___ Dataset ___

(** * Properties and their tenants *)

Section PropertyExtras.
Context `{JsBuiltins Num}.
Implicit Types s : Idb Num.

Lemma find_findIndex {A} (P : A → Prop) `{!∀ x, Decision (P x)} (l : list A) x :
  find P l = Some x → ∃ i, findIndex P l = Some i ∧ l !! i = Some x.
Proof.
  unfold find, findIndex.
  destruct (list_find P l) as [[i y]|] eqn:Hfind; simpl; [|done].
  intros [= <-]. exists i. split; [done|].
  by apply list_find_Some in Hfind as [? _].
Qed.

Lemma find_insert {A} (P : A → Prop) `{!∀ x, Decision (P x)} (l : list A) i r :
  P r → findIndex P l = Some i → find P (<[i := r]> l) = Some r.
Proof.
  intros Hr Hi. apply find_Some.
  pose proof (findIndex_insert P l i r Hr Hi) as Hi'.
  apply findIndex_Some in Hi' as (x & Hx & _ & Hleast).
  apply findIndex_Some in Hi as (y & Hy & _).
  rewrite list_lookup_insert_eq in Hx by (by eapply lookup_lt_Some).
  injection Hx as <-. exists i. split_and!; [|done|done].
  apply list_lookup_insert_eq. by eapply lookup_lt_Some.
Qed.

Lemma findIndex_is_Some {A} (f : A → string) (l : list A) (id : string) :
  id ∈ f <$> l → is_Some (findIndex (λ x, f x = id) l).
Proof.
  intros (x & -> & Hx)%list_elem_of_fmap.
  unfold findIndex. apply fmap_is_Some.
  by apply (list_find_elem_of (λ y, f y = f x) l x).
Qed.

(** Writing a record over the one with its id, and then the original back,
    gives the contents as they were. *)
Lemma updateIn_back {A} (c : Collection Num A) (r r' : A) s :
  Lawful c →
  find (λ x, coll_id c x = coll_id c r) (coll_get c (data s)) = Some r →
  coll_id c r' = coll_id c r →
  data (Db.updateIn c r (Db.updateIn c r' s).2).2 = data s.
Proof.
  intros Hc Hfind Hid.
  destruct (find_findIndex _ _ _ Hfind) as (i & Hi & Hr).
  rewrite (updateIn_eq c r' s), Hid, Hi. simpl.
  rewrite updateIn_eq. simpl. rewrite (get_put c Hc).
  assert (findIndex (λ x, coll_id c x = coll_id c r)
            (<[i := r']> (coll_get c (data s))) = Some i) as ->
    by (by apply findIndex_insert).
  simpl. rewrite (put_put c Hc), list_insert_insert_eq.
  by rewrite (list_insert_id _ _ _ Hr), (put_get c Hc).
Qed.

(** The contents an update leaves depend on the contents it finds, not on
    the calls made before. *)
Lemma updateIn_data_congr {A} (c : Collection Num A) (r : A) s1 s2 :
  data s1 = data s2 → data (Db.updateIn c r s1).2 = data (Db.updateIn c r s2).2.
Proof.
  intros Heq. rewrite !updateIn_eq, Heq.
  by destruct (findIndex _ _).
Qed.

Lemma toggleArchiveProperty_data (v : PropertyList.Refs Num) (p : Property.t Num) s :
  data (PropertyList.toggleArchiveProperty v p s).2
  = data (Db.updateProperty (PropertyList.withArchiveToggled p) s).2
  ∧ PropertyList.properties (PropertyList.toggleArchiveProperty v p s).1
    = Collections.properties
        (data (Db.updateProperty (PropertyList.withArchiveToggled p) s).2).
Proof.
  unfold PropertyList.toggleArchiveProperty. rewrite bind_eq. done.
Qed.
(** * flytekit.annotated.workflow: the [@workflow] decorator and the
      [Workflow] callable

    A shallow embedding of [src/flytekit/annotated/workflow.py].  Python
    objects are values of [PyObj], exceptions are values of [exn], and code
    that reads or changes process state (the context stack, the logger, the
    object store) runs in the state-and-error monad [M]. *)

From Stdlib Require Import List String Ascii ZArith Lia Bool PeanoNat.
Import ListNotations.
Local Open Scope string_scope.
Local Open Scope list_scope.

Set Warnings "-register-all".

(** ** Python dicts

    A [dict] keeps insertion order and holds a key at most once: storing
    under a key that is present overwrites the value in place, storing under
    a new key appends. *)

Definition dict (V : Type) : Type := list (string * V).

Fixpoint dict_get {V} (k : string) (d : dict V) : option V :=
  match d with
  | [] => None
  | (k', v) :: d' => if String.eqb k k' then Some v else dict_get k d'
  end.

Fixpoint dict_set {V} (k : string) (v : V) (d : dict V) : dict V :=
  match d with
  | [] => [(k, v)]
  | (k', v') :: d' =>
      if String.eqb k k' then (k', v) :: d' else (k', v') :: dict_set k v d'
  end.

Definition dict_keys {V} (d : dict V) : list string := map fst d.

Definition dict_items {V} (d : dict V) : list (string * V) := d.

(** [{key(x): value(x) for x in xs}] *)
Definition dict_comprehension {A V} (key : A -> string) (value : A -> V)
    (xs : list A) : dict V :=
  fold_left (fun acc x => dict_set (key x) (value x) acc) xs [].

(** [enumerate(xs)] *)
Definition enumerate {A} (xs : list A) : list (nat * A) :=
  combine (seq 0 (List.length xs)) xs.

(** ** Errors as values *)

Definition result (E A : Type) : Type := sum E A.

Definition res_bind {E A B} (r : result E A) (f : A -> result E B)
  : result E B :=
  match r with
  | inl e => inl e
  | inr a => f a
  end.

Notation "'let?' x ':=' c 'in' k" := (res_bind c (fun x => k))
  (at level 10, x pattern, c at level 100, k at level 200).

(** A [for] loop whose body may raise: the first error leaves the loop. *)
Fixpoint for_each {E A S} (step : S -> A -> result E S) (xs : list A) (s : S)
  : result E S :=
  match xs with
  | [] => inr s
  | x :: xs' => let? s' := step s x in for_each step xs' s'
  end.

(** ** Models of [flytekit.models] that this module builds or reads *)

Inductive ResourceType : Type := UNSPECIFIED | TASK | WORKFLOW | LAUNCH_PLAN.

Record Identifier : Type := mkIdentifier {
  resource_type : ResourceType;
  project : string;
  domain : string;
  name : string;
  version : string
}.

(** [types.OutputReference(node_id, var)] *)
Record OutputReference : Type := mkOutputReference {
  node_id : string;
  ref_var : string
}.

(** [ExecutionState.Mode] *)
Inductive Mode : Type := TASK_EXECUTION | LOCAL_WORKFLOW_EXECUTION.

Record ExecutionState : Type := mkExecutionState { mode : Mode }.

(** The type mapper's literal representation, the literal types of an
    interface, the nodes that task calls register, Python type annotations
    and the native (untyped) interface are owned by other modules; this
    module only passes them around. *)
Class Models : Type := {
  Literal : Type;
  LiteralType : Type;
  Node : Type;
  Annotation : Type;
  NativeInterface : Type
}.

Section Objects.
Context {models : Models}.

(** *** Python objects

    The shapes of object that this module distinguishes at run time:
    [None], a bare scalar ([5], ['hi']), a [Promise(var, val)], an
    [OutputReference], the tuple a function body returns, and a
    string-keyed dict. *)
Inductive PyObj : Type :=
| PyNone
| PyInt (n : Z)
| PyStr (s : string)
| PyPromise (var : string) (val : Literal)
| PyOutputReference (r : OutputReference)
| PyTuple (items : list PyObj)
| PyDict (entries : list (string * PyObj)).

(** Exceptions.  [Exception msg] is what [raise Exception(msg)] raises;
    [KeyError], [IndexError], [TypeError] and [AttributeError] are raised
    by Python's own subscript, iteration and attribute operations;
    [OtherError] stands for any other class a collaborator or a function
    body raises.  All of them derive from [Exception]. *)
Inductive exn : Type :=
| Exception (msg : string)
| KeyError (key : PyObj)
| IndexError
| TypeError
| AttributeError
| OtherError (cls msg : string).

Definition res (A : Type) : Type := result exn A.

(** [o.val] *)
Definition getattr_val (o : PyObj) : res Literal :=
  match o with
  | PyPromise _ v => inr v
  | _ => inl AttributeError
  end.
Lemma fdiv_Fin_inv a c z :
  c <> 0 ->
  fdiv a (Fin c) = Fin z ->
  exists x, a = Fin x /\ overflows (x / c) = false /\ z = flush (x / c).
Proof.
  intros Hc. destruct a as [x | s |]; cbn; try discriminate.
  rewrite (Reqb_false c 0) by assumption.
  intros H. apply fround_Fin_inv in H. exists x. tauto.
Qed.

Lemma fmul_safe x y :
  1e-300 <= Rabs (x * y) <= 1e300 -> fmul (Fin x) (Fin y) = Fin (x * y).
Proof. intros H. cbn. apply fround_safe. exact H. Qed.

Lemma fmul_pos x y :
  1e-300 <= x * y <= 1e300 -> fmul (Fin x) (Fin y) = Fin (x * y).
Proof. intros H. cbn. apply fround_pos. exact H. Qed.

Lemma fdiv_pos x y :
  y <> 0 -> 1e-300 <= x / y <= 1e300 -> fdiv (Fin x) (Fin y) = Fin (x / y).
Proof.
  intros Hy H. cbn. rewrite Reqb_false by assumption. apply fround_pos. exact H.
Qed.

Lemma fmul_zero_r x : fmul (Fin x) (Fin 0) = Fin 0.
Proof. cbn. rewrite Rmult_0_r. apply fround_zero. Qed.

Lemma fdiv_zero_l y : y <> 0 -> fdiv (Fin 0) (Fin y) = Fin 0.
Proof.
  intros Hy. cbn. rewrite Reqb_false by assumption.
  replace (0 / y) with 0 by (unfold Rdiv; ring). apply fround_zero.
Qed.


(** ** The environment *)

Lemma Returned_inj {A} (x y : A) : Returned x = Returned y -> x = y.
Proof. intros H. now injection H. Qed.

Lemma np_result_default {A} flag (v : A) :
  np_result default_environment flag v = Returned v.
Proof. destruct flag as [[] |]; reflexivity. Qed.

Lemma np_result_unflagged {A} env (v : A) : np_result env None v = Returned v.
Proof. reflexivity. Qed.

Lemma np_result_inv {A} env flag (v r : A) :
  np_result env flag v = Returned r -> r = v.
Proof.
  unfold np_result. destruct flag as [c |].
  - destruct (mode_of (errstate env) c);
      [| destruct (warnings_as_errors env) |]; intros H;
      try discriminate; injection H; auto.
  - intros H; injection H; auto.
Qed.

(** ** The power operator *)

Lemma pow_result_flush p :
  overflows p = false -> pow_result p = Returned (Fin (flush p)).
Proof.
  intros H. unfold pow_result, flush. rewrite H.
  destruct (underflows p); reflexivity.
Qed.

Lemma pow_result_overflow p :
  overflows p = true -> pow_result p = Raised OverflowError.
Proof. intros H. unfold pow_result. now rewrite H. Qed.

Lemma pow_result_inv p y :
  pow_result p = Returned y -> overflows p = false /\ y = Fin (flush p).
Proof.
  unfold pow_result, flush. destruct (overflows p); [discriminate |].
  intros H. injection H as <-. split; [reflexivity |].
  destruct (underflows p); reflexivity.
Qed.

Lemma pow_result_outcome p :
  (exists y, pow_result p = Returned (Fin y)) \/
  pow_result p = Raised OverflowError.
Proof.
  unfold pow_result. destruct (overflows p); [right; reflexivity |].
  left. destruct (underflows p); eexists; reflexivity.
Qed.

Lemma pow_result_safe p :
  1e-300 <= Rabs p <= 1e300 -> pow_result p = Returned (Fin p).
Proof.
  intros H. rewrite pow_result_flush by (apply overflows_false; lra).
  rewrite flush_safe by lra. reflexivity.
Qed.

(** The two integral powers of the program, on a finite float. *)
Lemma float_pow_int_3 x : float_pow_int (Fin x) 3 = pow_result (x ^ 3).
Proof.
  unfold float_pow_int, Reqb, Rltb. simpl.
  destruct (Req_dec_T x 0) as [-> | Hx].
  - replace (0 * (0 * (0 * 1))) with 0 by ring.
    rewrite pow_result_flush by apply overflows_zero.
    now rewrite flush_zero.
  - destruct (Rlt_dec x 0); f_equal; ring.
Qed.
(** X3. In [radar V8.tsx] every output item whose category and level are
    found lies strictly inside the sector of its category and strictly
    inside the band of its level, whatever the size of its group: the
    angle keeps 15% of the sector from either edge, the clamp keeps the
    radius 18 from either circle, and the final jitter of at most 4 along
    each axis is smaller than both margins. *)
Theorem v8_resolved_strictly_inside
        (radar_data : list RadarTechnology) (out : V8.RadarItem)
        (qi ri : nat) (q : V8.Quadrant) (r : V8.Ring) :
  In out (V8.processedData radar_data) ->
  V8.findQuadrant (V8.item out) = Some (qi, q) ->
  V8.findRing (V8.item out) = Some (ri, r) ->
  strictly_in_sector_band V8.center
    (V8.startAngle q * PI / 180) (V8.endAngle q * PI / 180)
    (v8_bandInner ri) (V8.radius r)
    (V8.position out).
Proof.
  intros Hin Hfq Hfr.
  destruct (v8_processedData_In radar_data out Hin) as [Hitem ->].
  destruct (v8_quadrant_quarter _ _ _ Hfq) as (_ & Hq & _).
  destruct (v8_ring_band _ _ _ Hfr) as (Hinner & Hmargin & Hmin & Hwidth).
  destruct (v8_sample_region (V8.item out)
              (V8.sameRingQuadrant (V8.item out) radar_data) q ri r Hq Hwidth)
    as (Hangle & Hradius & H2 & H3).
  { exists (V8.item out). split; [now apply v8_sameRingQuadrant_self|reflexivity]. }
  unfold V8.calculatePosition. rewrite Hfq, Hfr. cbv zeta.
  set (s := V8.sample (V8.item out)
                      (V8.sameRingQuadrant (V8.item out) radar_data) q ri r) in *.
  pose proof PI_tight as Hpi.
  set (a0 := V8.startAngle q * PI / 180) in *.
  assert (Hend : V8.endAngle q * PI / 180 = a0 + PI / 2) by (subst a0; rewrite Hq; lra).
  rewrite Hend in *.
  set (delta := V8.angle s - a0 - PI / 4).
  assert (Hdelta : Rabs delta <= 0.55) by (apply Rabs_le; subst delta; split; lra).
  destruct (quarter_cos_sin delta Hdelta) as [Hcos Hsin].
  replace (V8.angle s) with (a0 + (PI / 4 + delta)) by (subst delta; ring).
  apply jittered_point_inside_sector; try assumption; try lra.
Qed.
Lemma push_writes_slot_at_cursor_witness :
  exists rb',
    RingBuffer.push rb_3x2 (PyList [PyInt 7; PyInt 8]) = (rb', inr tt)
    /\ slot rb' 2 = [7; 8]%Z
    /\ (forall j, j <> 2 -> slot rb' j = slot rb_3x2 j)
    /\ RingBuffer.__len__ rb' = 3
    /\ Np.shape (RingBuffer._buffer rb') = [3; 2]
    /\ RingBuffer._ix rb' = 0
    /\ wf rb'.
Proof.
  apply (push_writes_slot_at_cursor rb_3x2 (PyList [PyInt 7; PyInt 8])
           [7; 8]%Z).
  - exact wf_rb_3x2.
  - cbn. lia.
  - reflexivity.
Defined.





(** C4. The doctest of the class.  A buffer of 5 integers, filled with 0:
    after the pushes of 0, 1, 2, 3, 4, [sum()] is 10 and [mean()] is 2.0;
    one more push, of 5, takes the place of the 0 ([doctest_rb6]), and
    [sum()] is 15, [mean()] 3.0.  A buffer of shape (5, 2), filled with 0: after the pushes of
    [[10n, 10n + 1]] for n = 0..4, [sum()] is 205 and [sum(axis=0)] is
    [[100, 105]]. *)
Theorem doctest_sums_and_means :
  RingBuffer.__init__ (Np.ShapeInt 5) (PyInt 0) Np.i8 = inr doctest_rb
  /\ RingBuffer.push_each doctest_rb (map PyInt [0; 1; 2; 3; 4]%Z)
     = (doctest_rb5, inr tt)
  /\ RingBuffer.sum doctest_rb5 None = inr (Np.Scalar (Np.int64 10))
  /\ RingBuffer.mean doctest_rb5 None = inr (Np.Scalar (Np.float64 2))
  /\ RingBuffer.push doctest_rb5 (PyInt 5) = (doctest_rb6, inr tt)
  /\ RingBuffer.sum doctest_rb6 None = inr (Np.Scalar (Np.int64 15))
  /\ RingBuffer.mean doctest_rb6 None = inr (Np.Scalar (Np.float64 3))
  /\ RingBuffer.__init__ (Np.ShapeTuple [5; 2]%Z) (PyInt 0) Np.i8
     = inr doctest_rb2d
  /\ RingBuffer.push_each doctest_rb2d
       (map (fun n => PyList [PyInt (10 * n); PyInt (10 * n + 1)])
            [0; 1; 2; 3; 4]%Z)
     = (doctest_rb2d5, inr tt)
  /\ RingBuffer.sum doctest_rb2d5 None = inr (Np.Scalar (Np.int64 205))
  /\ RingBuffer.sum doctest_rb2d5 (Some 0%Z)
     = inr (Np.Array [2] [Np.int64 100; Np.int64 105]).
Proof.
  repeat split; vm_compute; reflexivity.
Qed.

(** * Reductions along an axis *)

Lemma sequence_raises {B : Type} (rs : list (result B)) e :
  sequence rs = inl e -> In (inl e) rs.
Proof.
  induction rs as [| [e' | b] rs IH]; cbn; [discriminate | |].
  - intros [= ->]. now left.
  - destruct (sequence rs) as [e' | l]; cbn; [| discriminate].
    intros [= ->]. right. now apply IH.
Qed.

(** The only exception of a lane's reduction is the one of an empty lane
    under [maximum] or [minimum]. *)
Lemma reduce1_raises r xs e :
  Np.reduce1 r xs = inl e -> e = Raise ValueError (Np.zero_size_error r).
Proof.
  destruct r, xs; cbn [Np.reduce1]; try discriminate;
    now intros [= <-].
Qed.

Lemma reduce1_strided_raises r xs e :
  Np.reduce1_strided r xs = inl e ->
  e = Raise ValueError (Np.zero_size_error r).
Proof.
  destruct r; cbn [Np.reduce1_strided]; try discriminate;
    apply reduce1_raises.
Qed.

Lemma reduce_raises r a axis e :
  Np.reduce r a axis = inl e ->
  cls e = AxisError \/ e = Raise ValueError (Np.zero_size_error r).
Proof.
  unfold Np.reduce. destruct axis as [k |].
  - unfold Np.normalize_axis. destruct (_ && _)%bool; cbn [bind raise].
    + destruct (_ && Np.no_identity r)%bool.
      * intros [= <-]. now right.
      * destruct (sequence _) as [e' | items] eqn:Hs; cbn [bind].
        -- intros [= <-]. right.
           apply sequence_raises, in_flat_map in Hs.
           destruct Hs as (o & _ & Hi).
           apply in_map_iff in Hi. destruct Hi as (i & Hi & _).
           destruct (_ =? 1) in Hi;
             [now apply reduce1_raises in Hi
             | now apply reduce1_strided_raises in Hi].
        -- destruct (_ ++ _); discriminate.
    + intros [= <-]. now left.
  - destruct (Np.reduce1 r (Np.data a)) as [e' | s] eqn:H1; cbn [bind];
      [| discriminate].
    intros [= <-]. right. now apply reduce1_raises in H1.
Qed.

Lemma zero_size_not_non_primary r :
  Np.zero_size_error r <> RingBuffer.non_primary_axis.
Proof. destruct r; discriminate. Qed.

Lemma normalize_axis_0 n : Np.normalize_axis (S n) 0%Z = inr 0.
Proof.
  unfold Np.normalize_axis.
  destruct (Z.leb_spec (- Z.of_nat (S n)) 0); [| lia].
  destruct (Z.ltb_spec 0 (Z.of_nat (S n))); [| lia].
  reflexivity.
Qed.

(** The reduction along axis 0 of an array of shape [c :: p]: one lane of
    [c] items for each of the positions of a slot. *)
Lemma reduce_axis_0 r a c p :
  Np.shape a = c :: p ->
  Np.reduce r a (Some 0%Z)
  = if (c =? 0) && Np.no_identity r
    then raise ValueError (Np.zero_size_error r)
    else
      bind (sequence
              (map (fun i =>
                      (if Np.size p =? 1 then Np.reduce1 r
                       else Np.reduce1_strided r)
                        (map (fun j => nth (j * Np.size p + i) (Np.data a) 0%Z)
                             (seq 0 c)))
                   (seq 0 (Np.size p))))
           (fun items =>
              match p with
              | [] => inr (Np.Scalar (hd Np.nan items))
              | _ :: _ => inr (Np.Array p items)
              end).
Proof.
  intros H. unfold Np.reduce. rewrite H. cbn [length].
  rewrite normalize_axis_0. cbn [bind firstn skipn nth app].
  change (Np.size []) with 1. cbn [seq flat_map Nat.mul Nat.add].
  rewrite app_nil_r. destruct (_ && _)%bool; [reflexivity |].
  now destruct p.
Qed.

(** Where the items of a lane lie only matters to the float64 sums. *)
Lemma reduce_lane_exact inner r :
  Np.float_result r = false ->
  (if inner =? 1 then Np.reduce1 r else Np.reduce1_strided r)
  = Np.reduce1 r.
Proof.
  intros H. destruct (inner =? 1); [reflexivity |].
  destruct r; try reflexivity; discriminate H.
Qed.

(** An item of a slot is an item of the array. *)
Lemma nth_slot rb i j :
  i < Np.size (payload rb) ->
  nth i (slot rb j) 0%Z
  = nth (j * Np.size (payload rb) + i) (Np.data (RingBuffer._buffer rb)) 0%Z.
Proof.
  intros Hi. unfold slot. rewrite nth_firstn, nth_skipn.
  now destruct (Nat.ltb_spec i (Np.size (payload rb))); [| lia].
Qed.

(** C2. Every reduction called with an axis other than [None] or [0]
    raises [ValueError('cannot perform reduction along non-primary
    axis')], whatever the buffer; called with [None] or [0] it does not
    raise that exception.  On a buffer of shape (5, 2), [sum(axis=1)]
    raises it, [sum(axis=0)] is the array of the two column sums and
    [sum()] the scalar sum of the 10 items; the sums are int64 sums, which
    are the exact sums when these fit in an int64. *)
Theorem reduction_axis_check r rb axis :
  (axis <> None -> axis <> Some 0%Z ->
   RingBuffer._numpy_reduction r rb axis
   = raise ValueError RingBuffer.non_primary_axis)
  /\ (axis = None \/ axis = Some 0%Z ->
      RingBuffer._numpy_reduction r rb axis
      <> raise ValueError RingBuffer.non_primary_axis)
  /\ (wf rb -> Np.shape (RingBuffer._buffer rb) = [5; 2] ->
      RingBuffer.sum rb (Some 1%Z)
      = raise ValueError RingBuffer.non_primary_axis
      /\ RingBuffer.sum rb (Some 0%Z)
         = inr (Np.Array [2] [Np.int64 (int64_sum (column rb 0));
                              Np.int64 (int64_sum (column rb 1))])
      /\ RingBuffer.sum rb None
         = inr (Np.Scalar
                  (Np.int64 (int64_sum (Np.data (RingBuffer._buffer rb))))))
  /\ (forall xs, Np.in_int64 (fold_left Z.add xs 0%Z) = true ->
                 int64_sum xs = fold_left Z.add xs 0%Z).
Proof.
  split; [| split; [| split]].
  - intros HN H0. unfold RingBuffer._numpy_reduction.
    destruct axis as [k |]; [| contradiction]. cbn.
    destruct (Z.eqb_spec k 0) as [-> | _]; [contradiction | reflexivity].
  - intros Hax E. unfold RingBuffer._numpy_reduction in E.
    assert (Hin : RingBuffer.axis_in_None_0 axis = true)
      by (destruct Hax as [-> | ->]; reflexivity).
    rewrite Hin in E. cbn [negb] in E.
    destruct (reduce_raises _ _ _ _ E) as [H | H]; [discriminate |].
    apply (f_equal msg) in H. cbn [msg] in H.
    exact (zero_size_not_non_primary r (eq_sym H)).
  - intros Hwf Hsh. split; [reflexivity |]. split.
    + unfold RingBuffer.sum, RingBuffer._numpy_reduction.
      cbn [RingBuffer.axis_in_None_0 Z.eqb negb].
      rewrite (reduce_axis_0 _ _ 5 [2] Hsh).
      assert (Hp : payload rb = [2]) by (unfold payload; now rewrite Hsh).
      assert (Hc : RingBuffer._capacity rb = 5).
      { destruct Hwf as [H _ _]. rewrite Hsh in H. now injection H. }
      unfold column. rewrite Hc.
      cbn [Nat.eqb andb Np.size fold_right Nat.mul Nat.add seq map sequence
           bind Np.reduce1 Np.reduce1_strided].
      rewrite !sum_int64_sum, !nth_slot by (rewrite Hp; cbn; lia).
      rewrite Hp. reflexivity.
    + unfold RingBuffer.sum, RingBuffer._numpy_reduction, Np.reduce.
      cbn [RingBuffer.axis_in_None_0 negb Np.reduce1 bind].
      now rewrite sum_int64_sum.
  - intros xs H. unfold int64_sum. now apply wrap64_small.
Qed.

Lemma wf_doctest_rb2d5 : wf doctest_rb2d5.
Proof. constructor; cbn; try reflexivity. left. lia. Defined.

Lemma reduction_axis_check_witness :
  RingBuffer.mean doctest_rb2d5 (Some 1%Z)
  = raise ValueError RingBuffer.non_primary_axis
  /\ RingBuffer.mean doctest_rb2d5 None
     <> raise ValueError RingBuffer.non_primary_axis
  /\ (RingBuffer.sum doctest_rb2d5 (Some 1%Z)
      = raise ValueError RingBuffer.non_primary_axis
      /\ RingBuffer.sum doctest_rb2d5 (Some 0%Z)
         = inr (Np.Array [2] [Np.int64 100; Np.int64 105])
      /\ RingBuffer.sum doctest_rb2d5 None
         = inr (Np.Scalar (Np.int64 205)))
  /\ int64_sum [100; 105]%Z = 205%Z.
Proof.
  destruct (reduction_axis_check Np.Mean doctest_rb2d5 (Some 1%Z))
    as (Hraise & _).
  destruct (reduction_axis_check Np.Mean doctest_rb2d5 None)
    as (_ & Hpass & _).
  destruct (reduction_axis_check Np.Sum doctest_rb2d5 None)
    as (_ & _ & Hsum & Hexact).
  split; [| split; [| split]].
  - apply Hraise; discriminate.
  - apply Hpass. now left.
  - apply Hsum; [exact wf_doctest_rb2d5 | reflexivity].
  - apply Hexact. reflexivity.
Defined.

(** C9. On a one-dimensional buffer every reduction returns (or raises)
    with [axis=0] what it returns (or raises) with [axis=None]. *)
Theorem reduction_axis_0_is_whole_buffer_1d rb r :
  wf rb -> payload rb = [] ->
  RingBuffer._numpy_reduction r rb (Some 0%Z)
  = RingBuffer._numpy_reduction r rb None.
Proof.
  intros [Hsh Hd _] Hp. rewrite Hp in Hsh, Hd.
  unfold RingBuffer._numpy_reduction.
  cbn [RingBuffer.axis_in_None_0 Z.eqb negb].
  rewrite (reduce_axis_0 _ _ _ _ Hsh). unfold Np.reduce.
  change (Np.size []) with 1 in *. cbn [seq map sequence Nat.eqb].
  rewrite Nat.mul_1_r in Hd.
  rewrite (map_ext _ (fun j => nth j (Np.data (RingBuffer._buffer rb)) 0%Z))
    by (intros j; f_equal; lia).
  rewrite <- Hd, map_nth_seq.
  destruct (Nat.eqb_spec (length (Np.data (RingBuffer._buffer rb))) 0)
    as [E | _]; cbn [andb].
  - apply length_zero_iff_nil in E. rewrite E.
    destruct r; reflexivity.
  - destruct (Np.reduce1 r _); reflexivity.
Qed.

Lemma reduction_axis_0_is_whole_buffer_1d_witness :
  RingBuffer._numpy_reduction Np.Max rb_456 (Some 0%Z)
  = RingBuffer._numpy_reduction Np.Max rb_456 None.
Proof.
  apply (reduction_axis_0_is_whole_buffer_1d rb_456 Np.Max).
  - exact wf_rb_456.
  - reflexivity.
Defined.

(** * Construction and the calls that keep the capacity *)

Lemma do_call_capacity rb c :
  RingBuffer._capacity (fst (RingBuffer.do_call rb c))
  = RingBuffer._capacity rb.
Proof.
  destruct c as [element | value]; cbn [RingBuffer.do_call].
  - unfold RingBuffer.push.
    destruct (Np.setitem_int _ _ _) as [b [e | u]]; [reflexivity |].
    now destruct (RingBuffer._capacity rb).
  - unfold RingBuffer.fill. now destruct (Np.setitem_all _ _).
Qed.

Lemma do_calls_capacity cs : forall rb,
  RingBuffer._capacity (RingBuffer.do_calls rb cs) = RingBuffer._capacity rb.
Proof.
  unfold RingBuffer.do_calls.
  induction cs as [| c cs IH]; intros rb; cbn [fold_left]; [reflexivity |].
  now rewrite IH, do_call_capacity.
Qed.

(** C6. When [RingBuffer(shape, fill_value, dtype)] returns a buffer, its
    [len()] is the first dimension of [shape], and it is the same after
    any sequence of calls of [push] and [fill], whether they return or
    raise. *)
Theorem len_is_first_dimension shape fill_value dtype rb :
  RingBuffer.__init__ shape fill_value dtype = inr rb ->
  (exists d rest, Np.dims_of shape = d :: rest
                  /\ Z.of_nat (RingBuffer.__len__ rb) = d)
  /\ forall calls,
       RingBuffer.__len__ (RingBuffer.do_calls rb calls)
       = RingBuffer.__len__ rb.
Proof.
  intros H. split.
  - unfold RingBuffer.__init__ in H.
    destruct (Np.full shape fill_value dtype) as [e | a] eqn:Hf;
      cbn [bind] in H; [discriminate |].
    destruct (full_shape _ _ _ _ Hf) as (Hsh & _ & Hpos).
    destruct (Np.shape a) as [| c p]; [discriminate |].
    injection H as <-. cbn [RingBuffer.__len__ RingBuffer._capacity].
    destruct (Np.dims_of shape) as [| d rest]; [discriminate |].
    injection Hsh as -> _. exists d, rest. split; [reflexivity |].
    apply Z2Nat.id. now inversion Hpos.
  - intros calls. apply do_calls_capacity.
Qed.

___

Directions:
Show each line in the data where the string "forall" appears.

Exercise output:
    /\ (forall j, j <> 2 -> slot rb' j = slot rb_3x2 j)
  /\ (forall xs, Np.in_int64 (fold_left Z.add xs 0%Z) = true ->
Lemma do_calls_capacity cs : forall rb,
  /\ forall calls,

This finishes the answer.